I slap my transportation passcard against the reader on the gates and merge through the barrier, moving into the awaiting crowd milling on the train platform. I see workers of all gradients of occupations, old folks, wheelchair-bound persons, visually impaired people sweeping canes in exploratory patterns, college students, troublemakers, withdrawn characters beaten until their faces can only grimace pain...and I join their midst. My appearance exudes professionalism, contemporary clothing, Friday relaxed office dress, a shoulder bag containing essentials, beer-tainted breath, searching eyes, hidden hurt. The train arrives and engulfs most of us waiting while dispensing only a few passengers.
We cling to this lateral forward motion in echoes of forced movement against our bodies; all present occupants of this train, patiently accepting our cramped confinement on missions to various destinations; this closeness to one another is not personal, or even preferred, but we know it to be necessary for our passage elsewhere.
I don't like you, stinky breath guy, nor do I like loud-talker wig-wearing woman, nor space hogger, weird chin guy or fatty that has an odd porportional shape.
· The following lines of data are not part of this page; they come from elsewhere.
Definition split_ok : bool := negb (bool_decide (writes = [])).

(** The last of the calls is the fallback. *)
Definition sp_Info (dgst : string) : Cs (Info * option error) :=
  let! r := first_ok (λ ws, s_Info ws dgst) writes in
  match r with Some info => cs_ret (info, None) | None => s_Info read dgst end.

Definition sp_ReaderAt (desc : Descriptor) : Cs (option ReaderAt * option error) :=
  let! (r, err) := s_ReaderAt read desc in
  match err with
  | None => cs_ret (r, None)
  | Some _ =>
      let! r := first_ok (λ ws, s_ReaderAt ws desc) writes in
      match r with Some r => cs_ret (r, None) | None => cs_ret (None, Some (EText ["split: content not found in any store"])) end
  end.

Definition sp_ListStatuses (filters : list string) : Cs (list Status * option error) :=
  let! r := first_ok (λ ws, s_ListStatuses ws filters) writes in
  match r with Some sts => cs_ret (sts, None) | None => cs_ret ([], Some (EText ["split: no write store could list statuses"])) end.

Definition sp_Status (ref : string) : Cs (Status * option error) :=
  let! r := first_ok (λ ws, s_Status ws ref) writes in
  match r with Some st => cs_ret (st, None) | None => cs_ret (Status_zero, Some (EText ["split: status"; ref; "not found in any write store"])) end.

Definition sp_Writer (opts : list WriterOpt) : Cs (option Writer * option error) :=
  let! results := each_call (λ ws, s_Writer ws opts) writes in
  match writer_of <$> results_oks results with
  | [] => cs_ret (None, errors_join (results_errs results))
  | writers => cs_ret (Some (fanout_writer writers), None)
  end.

(** [retErr]: the first error *)
Definition sp_Abort (ref : string) : Cs (option error) :=
  let! errs := each_call (λ ws, s_Abort ws ref) writes in cs_ret (head (omap id errs)).

Definition sp_Delete (dgst : string) : Cs (option error) :=
  let! err := s_Delete read dgst in
  let! errs := each_call (λ ws, s_Delete ws dgst) writes in cs_ret (head (omap id (err :: errs))).

Definition sp_Update (info : Info) (fieldpaths : list string) : Cs (Info * option error) :=
  let! results := each_call (λ ws, s_Update ws info fieldpaths) writes in
  cs_ret (default Info_zero (last (results_oks results)), errors_join (results_errs results)).

Definition split_store : Store :=
  mkStore sp_Info sp_ReaderAt sp_Status sp_ListStatuses sp_Writer sp_Delete sp_Abort sp_Update (s_Walk read).

(** [New], or the panic of [MustNew] *)
Definition split_New : result Store :=
  if decide (writes = []) then Err (EText ["split store requires at least one write store"]) else Ok split_store.
End split.

(** ** [store/composite/fallback] *)

Section fallback.
Context (primary secondary : Store).

(** The secondary answers when the primary has not found it. *)
Definition fallback_call {B} (zero : B) (call : Store → Cs (B * option error)) : Cs (B * option error) :=
  let! (b, err) := call primary in
  match err with
  | None => cs_ret (b, None)
  | Some e => if negb (IsNotFound e) then cs_ret (zero, Some e) else call secondary
  end.

Definition fb_Writer (opts : list WriterOpt) : Cs (option Writer * option error) :=
  let! (pw, err) := s_Writer primary opts in
  match err with
  | Some e => cs_ret (None, Some (EWrap ["fallback: primary writer"] e))
  | None =>
      let! (sw, err) := s_Writer secondary opts in
      match err with
      | Some _ => cs_ret (pw, None)
      | None => let! sw := Wrap (writer_of sw) in cs_ret (Some (fanout_writer [writer_of pw; sw]), None)
      end
  end.

Definition fb_Abort (ref : string) : Cs (option error) :=
  let! primaryErr := s_Abort primary ref in let! _ := s_Abort secondary ref in cs_ret primaryErr.

Definition fallback_store : Store :=
  mkStore (λ dgst, fallback_call Info_zero (λ s, s_Info s dgst)) (λ desc, fallback_call None (λ s, s_ReaderAt s desc)) (s_Status primary)
    (s_ListStatuses primary) fb_Writer (s_Delete primary) fb_Abort (s_Update primary) (s_Walk primary).
End fallback.

(** ** [store/middleware] *)

Definition Middleware : Type := Store → Store.

Definition Chain (base : Store) (middlewares : list Middleware) : Store := foldr (λ m s, m s) base middlewares.

Definition ErrReadOnly : error := ESentinel "content store is read-only".

Definition ReadOnly : Middleware := λ next,
  mkStore (s_Info next) (s_ReaderAt next) (s_Status next) (s_ListStatuses next) (λ _, cs_ret (None, Some (EWrap ["Writer"] ErrReadOnly)))
    (λ _, cs_ret (Some (EWrap ["Delete"] ErrReadOnly))) (λ _, cs_ret (Some (EWrap ["Abort"] ErrReadOnly)))
    (λ _ _, cs_ret (Info_zero, Some (EWrap ["Update"] ErrReadOnly))) (s_Walk next).

Section observable.
Context (handlers : list nat) (source : string).

(** [bus.PublishAsync] with [time.Now()], for the handlers that are registered then *)
Definition emit_event (kind : Kind) (dgst : string) (err : option error) : Cs unit := λ s,
  (tt, match handlers with
       | [] => s
       | _ => mkSys (sy_flags s) (sy_published s ++ [(handlers, mkStoreEvent kind source dgst EmptyString err (sy_now s))]) (sy_now s) (sy_rest s) (sy_crashed s)
       end).
Lemma fanout_delete_witness :
  length [mem_store 0; mem_store 1] = length [mem_view 0; mem_view 1]
  ∧ union_view [mem_view 0; mem_view 1] (s_Delete (fanout_store [mem_store 0; mem_store 1]) "sha256:a" two_state).2
    = delete "sha256:a" (union_view [mem_view 0; mem_view 1] two_state)
  ∧ (s_Delete (fanout_store [mem_store 0; mem_store 1]) "sha256:a" two_state).1 =
      match union_view [mem_view 0; mem_view 1] two_state !! "sha256:a" with
      | Some _ => None
      | None => if decide ([mem_store 0; mem_store 1] = []) then None else Some ErrNotFound
      end.
Proof.
  split; [reflexivity |]. apply (fanout_delete [mem_store 0; mem_store 1] [mem_view 0; mem_view 1] "sha256:a" eq_refl two_state).
  intros i s v Hi Hv. destruct i as [|[|]]; simplify_eq/=; apply mem_deletes; lia.
Defined.

(** A secondary whose writer always fails *)
Definition bad_writer : Writer memory :=
  mkWriter (λ _, cs_ret (0, Some (EText ["disk full"]))) (λ _ _ _, cs_ret (Some (EText ["no space"]))) (λ _, cs_ret (Some (EText ["no space"])))
    (cs_ret (Some (EText ["close"]))) (cs_ret EmptyString) (cs_ret (Status_zero, None)).

Definition noop_mem : Store memory := noop_store [].

Definition bad_store : Store memory :=
  mkStore (s_Info noop_mem) (s_ReaderAt noop_mem) (s_Status noop_mem) (s_ListStatuses noop_mem) (λ _, cs_ret (Some bad_writer, None))
    (s_Delete noop_mem) (s_Abort noop_mem) (s_Update noop_mem) (s_Walk noop_mem).

Definition first_of (m : memory) : option (gmap string (list byte)) := m !! 0.

Lemma mem_writer_local : local_writer first_of (mem_writer 0).
Proof.
  split; [| by intros p σ n [= <-]]. intros c σ σ' Hr. unfold first_of in *. split; [by destruct c |].
  destruct σ as [fl pb nw [|m ms]], σ' as [fl' pb' nw' [|m' ms']], c; simplify_eq/=; reflexivity.
Qed.

Lemma fallback_writer_transparent_witness :
  local_writer first_of (mem_writer 0)
  ∧ ∃ w σ2, fb_Writer (mem_store 0) bad_store [] two_state = ((Some w, None), σ2) ∧ seen first_of σ2 = seen first_of two_state
    ∧ stands_for first_of w σ2 (mem_writer 0) two_state.
Proof.
  split; [exact mem_writer_local |].
  apply (fallback_writer_transparent first_of (mem_store 0) bad_store [] two_state (mem_writer 0) two_state eq_refl mem_writer_local).
  intros σ. split; [reflexivity |]. split; [by eexists |]. intros sw [= <-] c σ'. destruct c; reflexivity.
Defined.

(** The error of the secondary's [Close] is the caller's. *)
Example fallback_close_error :
  match (fb_Writer (mem_store 0) bad_store [] two_state).1.1 with
  | Some w => (w_Close w (fb_Writer (mem_store 0) bad_store [] two_state).2).1
  | None => None
  end = Some (EJoin [EText ["close"]]).
Proof. reflexivity. Qed.

(** A store that lists some blobs, as long as it has them *)
Definition lists (infos : list Info) : listing memory := Strand (λ k, cs_ret (match infos !! k with Some info => inl info | None => inr None end)).

(** Two stores and a fanout of two that list the same blobs, walked in turns *)
Definition sample_walk : list (listing memory) :=
  [lists ["sha256:a"; "sha256:b"]; Fanned [lists ["sha256:b"]; lists ["sha256:b"; "sha256:c"]]].

Lemma walk_once_witness :
  let fn (info : Info) : Cs memory (option error) := cs_ret None in
  let st := walk_run fn (concat (replicate 9 [1; 0; 2])) (walk_init sample_walk two_state) in
  wk_called st = ["sha256:a"; "sha256:b"; "sha256:c"] ∧ walk_result st = None ∧ walk_finished st = true.
Proof.
  intros fn st. split; [vm_compute; reflexivity |]. split; [vm_compute; reflexivity |].
  apply (walk_once fn sample_walk two_state (concat (replicate 9 [1; 0; 2]))).
  intros j x Hj. exists 2. destruct j as [|[|[|]]]; vm_compute in Hj; simplify_eq; (split; [| vm_compute; lia]);
    intros k σ Hk; destruct k as [|[|]]; try lia; eexists; reflexivity.
Defined.
End examples.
I dislike the looming seated woman who can't quit staring at me with laser eyes that reflect no emotion and a face of stone to match that disattachment. I'm turned off by the girl whose hairline starts halfway back on her skull, yet she portends superiority or perceived attractiveness by her conceited display of her styling.
I'm edgy about the various jokers and oddballs with backpacks--who knows what those packs contain?--and the window reflections that become a hall of mirrors forces me to understand that I, too, am being judged, sized up, analyzed, social rejected and gauged by strangers glancing from multiple vector angles on the glass, and furthermore their scrutiny is beyond my ability to confront, engage, or return. I sink into the hopeful anonymity of us all: people, travelers, folks, still alive for this moment, yet overall gossamer mortals.
My emotions stir, and guilt weighs on my initial judgements of the collective of fellow riders; I am only human.

1 comment:

amkm said...

I'm so glad you started this project. You've done great so far. My attention has definitely been captured- I like the topic and writing style for this one. I'll keep checking back to see if you've posted more!